» **TASK BRIEF**:
Would you please transcribe, exactly as written, the lines of the entries below starting at the one that holds "None None None None None None None." and ending at the one that holds "(Some (fun data => flash_custom_boot_scu_emmc", both included?

[Stored entries]
--- START ---

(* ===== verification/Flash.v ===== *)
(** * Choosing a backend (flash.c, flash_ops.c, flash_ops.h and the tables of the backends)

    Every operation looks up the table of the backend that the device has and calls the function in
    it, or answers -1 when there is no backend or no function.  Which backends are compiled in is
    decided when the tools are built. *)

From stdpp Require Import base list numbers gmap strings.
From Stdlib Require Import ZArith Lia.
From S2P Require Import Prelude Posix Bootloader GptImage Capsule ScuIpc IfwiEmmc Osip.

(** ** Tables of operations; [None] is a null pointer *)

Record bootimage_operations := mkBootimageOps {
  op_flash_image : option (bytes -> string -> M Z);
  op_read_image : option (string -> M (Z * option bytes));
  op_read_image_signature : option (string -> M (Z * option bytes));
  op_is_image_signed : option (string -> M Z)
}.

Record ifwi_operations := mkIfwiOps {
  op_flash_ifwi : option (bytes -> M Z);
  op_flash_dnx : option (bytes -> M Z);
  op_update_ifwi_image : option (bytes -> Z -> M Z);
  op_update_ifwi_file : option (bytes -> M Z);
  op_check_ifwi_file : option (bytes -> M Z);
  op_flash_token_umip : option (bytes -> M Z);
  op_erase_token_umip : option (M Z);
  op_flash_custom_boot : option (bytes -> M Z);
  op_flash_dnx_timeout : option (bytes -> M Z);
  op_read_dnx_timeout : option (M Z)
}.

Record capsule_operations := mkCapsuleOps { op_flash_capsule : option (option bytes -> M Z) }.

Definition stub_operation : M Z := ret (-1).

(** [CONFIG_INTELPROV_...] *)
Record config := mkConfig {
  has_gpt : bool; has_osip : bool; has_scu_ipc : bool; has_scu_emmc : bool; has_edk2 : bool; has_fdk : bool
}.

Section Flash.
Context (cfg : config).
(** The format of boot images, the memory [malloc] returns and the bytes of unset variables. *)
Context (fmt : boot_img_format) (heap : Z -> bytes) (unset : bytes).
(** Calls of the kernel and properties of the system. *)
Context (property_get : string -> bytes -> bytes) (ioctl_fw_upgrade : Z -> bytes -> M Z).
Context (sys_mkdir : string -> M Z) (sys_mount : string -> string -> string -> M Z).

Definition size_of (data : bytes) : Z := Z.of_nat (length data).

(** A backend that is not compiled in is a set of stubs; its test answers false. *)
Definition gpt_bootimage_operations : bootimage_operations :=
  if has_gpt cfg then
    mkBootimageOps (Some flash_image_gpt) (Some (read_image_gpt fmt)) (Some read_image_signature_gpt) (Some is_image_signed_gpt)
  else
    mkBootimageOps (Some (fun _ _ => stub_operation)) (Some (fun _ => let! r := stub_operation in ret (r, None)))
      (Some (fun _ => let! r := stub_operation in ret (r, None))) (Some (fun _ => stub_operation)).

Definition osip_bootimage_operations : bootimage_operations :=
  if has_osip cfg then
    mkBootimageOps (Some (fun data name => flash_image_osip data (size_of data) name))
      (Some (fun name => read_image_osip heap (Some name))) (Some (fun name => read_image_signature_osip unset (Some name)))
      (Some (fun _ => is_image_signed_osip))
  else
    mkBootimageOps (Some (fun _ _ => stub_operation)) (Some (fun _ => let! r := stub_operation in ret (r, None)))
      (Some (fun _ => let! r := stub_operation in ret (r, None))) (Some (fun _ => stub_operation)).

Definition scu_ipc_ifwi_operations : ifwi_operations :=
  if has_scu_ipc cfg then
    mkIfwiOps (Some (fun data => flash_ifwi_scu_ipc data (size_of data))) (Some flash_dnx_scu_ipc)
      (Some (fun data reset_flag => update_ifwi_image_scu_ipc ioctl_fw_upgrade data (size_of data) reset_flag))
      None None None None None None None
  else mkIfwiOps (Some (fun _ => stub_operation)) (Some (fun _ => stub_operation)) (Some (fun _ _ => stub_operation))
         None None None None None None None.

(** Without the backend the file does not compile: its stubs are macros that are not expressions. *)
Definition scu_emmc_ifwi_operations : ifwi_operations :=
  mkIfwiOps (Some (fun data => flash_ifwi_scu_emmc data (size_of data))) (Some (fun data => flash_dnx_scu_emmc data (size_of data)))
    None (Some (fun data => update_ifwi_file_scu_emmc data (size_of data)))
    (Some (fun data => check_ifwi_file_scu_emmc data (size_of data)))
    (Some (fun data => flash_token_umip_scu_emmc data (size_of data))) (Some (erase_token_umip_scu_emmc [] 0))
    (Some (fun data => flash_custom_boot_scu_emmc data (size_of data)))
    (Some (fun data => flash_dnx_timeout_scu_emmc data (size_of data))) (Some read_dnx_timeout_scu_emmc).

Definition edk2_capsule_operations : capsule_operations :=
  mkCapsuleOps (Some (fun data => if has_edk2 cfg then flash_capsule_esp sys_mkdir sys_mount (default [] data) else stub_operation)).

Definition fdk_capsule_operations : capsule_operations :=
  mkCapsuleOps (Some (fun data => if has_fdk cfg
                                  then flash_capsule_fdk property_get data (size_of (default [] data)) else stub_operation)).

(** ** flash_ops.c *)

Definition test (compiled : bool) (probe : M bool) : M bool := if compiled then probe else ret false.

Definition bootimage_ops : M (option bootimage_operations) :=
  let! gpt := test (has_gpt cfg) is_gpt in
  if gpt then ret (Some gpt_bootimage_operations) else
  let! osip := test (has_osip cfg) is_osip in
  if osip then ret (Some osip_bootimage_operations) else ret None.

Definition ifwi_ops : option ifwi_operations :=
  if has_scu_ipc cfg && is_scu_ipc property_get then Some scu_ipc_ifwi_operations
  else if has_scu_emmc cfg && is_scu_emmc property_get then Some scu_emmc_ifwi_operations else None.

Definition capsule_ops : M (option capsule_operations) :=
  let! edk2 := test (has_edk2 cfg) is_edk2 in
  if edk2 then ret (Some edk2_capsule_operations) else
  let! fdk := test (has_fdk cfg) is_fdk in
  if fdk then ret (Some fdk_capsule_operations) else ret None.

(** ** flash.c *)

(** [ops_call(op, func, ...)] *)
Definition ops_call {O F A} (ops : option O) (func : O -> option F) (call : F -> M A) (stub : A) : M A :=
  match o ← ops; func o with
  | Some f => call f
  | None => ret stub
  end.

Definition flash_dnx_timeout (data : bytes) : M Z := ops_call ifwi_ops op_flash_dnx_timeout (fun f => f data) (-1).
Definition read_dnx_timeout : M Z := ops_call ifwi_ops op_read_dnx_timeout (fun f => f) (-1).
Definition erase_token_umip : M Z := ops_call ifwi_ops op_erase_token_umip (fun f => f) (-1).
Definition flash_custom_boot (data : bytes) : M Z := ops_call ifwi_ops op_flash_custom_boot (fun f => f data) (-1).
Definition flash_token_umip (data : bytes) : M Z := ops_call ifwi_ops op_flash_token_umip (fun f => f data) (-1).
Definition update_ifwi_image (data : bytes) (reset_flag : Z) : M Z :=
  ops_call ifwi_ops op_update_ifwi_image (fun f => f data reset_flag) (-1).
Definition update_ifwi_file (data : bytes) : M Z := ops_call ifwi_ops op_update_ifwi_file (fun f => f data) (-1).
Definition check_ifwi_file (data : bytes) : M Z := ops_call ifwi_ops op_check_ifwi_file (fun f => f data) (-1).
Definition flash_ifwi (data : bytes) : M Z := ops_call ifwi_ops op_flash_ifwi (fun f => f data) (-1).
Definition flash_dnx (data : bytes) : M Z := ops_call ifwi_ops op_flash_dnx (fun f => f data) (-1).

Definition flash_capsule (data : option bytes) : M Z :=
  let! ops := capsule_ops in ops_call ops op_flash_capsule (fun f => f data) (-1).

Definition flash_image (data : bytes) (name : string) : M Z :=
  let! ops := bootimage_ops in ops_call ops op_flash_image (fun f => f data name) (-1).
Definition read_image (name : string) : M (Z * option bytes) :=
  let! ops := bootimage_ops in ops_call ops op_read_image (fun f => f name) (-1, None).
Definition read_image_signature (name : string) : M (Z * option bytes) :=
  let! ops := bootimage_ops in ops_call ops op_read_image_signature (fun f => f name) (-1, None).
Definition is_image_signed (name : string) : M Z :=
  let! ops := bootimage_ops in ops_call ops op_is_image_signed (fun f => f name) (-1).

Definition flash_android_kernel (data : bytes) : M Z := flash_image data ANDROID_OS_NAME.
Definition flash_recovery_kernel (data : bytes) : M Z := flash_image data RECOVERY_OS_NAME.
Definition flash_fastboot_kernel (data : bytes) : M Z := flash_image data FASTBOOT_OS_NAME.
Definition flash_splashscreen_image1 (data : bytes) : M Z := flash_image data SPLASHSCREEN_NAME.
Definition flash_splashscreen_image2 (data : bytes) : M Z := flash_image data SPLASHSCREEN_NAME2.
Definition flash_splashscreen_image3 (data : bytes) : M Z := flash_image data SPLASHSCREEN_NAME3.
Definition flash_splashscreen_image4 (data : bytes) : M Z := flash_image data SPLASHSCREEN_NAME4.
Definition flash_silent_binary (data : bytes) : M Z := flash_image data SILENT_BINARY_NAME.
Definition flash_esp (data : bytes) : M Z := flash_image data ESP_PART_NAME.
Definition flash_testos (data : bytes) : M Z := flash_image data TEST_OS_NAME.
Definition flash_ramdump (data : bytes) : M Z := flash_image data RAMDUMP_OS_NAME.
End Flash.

--- END ---
--- START ---

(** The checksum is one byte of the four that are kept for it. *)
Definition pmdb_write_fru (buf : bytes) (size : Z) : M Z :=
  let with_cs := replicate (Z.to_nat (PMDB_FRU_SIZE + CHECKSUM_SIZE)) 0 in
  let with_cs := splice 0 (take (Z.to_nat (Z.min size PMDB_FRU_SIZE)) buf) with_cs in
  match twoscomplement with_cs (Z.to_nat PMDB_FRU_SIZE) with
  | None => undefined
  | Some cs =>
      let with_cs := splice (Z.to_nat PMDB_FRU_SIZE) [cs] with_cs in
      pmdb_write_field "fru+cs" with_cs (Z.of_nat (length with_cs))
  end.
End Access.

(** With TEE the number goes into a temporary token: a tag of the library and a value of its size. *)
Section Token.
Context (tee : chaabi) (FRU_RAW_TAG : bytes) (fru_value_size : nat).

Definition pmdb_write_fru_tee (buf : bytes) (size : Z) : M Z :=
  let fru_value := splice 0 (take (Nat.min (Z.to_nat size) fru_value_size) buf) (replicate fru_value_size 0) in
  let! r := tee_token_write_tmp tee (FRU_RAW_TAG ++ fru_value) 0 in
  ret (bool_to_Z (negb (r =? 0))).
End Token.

--- END ---
--- START ---

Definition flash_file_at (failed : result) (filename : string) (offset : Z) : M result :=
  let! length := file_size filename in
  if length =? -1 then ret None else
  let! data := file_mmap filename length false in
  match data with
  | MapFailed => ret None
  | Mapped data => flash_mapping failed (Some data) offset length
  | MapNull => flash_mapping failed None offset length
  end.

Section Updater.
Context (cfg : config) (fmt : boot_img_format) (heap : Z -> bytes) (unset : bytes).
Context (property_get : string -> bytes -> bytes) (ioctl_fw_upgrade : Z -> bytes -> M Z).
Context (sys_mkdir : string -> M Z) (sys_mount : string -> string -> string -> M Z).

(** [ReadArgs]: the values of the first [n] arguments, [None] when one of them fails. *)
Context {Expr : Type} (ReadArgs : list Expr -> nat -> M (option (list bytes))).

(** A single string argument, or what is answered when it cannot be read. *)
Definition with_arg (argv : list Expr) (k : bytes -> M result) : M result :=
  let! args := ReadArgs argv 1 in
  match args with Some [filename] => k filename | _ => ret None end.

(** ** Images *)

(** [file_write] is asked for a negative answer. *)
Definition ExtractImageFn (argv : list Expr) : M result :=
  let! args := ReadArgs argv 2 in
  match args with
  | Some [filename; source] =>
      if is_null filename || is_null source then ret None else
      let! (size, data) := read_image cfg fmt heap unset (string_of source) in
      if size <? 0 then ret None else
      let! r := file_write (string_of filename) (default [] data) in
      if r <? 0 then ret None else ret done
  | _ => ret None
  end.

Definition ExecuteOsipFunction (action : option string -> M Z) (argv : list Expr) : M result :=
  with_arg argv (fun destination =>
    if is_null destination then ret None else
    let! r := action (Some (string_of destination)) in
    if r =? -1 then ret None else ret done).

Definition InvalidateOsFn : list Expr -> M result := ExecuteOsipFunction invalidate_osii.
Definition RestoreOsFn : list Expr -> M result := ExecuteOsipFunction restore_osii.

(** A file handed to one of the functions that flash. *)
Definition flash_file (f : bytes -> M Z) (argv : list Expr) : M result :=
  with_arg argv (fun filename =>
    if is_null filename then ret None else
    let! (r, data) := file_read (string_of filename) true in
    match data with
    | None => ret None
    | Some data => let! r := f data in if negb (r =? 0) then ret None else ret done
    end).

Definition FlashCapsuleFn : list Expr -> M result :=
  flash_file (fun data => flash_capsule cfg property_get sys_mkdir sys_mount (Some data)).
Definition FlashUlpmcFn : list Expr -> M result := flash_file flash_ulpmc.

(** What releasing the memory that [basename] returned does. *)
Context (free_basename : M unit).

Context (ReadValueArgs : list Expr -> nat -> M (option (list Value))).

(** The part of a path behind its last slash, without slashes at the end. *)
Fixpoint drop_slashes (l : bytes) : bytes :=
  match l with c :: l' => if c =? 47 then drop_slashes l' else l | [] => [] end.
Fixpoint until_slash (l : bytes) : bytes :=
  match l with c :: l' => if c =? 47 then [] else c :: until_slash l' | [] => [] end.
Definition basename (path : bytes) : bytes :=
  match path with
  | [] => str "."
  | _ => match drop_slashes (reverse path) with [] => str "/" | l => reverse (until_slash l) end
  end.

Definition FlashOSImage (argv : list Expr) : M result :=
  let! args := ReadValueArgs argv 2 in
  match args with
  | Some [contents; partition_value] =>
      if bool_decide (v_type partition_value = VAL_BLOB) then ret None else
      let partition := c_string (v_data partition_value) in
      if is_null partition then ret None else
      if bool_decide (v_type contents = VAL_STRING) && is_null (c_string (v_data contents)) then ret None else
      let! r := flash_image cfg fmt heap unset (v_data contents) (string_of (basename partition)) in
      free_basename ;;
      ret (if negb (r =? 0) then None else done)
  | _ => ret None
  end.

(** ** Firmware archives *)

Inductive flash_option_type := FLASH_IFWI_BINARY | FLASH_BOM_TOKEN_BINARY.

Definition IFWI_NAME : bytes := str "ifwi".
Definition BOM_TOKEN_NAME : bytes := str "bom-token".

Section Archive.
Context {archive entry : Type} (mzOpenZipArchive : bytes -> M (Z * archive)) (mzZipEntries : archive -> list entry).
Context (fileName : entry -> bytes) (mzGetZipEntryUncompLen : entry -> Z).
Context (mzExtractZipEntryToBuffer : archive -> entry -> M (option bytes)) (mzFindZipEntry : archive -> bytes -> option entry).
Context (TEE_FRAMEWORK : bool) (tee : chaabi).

--- END ---

» **ANSWER BELOW**:
         None None None None None None None.

(** Without the backend the file does not compile: its stubs are macros that are not expressions. *)
Definition scu_emmc_ifwi_operations : ifwi_operations :=
  mkIfwiOps (Some (fun data => flash_ifwi_scu_emmc data (size_of data))) (Some (fun data => flash_dnx_scu_emmc data (size_of data)))
    None (Some (fun data => update_ifwi_file_scu_emmc data (size_of data)))
    (Some (fun data => check_ifwi_file_scu_emmc data (size_of data)))
    (Some (fun data => flash_token_umip_scu_emmc data (size_of data))) (Some (erase_token_umip_scu_emmc [] 0))
    (Some (fun data => flash_custom_boot_scu_emmc data (size_of data)))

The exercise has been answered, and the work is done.